(** * Project Neon: the native boundary (neon_jni.c)

    A shallow embedding of [src/main/native/neon_jni.c]: the JNI entry points
    of [NeonClientJNI] and [NeonHostJNI], the C API of [project_neon.h] built
    on top of them, the thread-local error buffer, and the [sscanf] call that
    splits a relay address. *)

From Stdlib Require Import ZArith Ascii String Lia.
From stdpp Require Import base option list gmap strings.

Local Open Scope Z_scope.

(** ** C strings and the characters [sscanf] looks at *)

(** A [const char *] is modelled by the bytes in front of its terminator. *)

Definition isspace (c : ascii) : bool :=
  let n := nat_of_ascii c in
  Nat.eqb n 32 || (Nat.leb 9 n && Nat.leb n 13).

Definition isdigit (c : ascii) : bool :=
  let n := nat_of_ascii c in
  Nat.leb 48 n && Nat.leb n 57.

Definition digit_value (c : ascii) : Z := Z.of_nat (nat_of_ascii c) - 48.

Definition INT_MIN : Z := - 2 ^ 31.
Definition INT_MAX : Z := 2 ^ 31 - 1.
Definition fits_int (z : Z) : bool := (INT_MIN <=? z) && (z <=? INT_MAX).

(** ** [sscanf]

    The three kinds of directive that occur in the format of the source,
    ["%255[^:]:%d"], with the semantics of C17 7.21.6.2. *)

Inductive directive : Type :=
  | Scanset (width : nat) (excluded : list ascii)   (* %<width>[^<excluded>] *)
  | Literal (c : ascii)                             (* an ordinary character  *)
  | Decimal.                                        (* %d                     *)

Inductive item : Type :=
  | Chars (s : string)
  | Int (z : Z).

(** What a scan leaves behind: the items assigned so far, and whether it
    stopped because the input ran out.  The behaviour is undefined when a
    converted number cannot be represented in its [int]. *)
Inductive scanned : Type :=
  | Undefined
  | Stopped (items : list item) (input_failure : bool).

Definition assign (i : item) (r : scanned) : scanned :=
  match r with
  | Undefined => Undefined
  | Stopped items f => Stopped (i :: items) f
  end.

(** The longest run of at most [width] characters outside [excluded]. *)
Fixpoint scan_set (width : nat) (excluded : list ascii) (input : string)
  : string * string :=
  match width, input with
  | S n, String c rest =>
      if bool_decide (c ∈ excluded) then (EmptyString, input)
      else let '(h, r) := scan_set n excluded rest in (String c h, r)
  | _, _ => (EmptyString, input)
  end.

Fixpoint skip_space (input : string) : string :=
  match input with
  | String c rest => if isspace c then skip_space rest else input
  | EmptyString => input
  end.

Fixpoint scan_digits (acc : Z) (input : string) : Z * string :=
  match input with
  | String c rest =>
      if isdigit c then scan_digits (10 * acc + digit_value c) rest
      else (acc, input)
  | EmptyString => (acc, input)
  end.

Definition scan_sign (input : string) : bool * string :=
  match input with
  | String c rest =>
      if bool_decide (c = "-"%char) then (true, rest)
      else if bool_decide (c = "+"%char) then (false, rest)
      else (false, input)
  | EmptyString => (false, input)
  end.

(** An optionally signed, non-empty run of decimal digits. *)
Definition scan_int (input : string) : option (Z * string) :=
  let '(neg, body) := scan_sign input in
  match body with
  | String c _ =>
      if isdigit c then
        let '(v, rest) := scan_digits 0 body in
        Some (if neg then - v else v, rest)
      else None
  | EmptyString => None
  end.

Fixpoint scan (fmt : list directive) (input : string) : scanned :=
  match fmt with
  | [] => Stopped [] false
  | Literal c :: fmt' =>
      match input with
      | EmptyString => Stopped [] true
      | String c' rest =>
          if bool_decide (c = c') then scan fmt' rest else Stopped [] false
      end
  | Scanset w ex :: fmt' =>
      match input with
      | EmptyString => Stopped [] true
      | String _ _ =>
          match scan_set w ex input with
          | (EmptyString, _) => Stopped [] false
          | (h, rest) => assign (Chars h) (scan fmt' rest)
          end
      end
  | Decimal :: fmt' =>
      match skip_space input with
      | EmptyString => Stopped [] true
      | String _ _ as input' =>
          match scan_int input' with
          | None => Stopped [] false
          | Some (z, rest) =>
              if fits_int z then assign (Int z) (scan fmt' rest) else Undefined
          end
      end
  end.

Definition EOF : Z := -1.

(** The return value of [sscanf] with the items it assigned; [None] when the
    behaviour is undefined. *)
Definition sscanf (input : string) (fmt : list directive)
  : option (Z * list item) :=
  match scan fmt input with
  | Undefined => None
  | Stopped [] true => Some (EOF, [])
  | Stopped items _ => Some (Z.of_nat (length items), items)
  end.

(** ["%255[^:]:%d"] *)
Definition relay_format : list directive :=
  [Scanset 255 [":"%char]; Literal ":"; Decimal].

(** [sscanf(addrStr, "%255[^:]:%d", host, &port)]: the return value and the
    two output variables.  An output that was not assigned is never read by
    the source; it shows here as [""] and [0]. *)
Definition sscanf_host_port (addrStr : string) : option (Z * string * Z) :=
  match sscanf addrStr relay_format with
  | None => None
  | Some (n, items) =>
      Some (n,
            match items with Chars h :: _ => h | _ => EmptyString end,
            match items with _ :: Int p :: _ => p | _ => 0 end)
  end.


(** ** Integer types of the boundary *)

Definition JNI_TRUE : Z := 1.
Definition JNI_FALSE : Z := 0.
Definition JNI_OK : Z := 0.
Definition JNI_ERR : Z := -1.
Definition JNI_EDETACHED : Z := -2.
Definition JNI_VERSION_1_8 : Z := 65544.   (* 0x00010008 *)

(** Conversions to [jint], [uint8_t], [uint32_t] and (LP64) [size_t]. *)
Definition to_jint (z : Z) : Z := (z + 2 ^ 31) mod 2 ^ 32 - 2 ^ 31.
Definition to_uint8_t (z : Z) : Z := z mod 2 ^ 8.
Definition to_uint32_t (z : Z) : Z := z mod 2 ^ 32.
Definition to_size_t (z : Z) : Z := z mod 2 ^ 64.

(** ** The two handle structs *)

(** Pointers are addresses; [0] is [NULL]. *)
Record NeonClientHandle : Type := {
  client_javaObject : Z;
  pongCallback : Z;
  sessionConfigCallback : Z;
  packetTypeRegistryCallback : Z;
  client_unhandledPacketCallback : Z;
  wrongDestinationCallback : Z;
}.

Record NeonHostHandle : Type := {
  host_javaObject : Z;
  clientConnectCallback : Z;
  clientDenyCallback : Z;
  pingReceivedCallback : Z;
  host_unhandledPacketCallback : Z;
}.

(** What [malloc] handed out. *)
Inductive block : Type :=
  | ClientBlock (h : NeonClientHandle)
  | HostBlock (h : NeonHostHandle).

(** ** The managed side, as the boundary sees it *)

Definition tid : Type := nat.                 (* a native thread and its [JNIEnv] *)
Definition jstring : Type := option string.   (* [None] is the [NULL] reference *)

Record jmethodID : Type := { method_name : string; method_sig : string }.

Inductive jvalue : Type :=
  | JInt (z : Z)
  | JBoolean (z : Z)
  | JString (s : jstring).

(** What the boundary asked the managed side to run. *)
Inductive invocation : Type :=
  | Construct (cls : Z) (ctor : jmethodID) (args : list jvalue)
  | Invoke (obj : Z) (method : jmethodID) (args : list jvalue).

(** The Java virtual machine and the C allocator are outside the repository:
    their state is a type [J] of which nothing is known, and every answer
    they give is read from it. *)
Class Platform (J : Type) : Type := {
  GetEnv_answer : J → tid → Z;
  AttachCurrentThread_answer : J → tid → J * Z;
  FindClass_answer : J → string → Z;
  NewGlobalRef_answer : J → Z → Z;
  GetStringUTFChars_ok : J → string → bool;
  NewStringUTF_ok : J → string → bool;
  GetMethodID_ok : J → Z → string → string → bool;
  (* the constructor runs: the new state and the object, [0] when it threw *)
  NewObject_answer : J → Z → jmethodID → list jvalue → J * Z;
  (* the method runs: the new state, what it returned, whether it threw *)
  CallMethod_answer : J → Z → jmethodID → list jvalue → J * (Z * bool);
  malloc_ok : J → bool;
}.

(** How a function was left: through a guard, or through its last [return]. *)
Inductive outcome (R : Type) : Type :=
  | Failed (r : R)
  | Completed (r : R).
Arguments Failed {R} r.
Arguments Completed {R} r.

Definition returned {R} (o : outcome R) : R :=
  match o with Failed r | Completed r => r end.

(** ** The state *)

Definition NUL : ascii := "000"%char.

Section Boundary.
Context {J : Type} {vm : Platform J}.

Record world : Type := {
  outside : J;
  g_jvm : bool;                               (* [g_jvm != NULL] *)
  g_error_buffer : gmap tid (list ascii);     (* thread-local, [char[512]] *)
  g_neonClientClass : Z;
  g_neonHostClass : Z;
  pending : gset tid;         (* threads whose [JNIEnv] has an exception pending *)
  heap : gmap Z block;
  invoked : list invocation;
}.

Definition set_outside (j : J) (w : world) : world :=
  {| outside := j; g_jvm := g_jvm w; g_error_buffer := g_error_buffer w;
     g_neonClientClass := g_neonClientClass w; g_neonHostClass := g_neonHostClass w;
     pending := pending w; heap := heap w; invoked := invoked w |}.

-*-

*PROBLEM*. Only a number is wanted here. How many lines in the material contain "Require"?

*RESULT OF THIS EXERCISE*. 2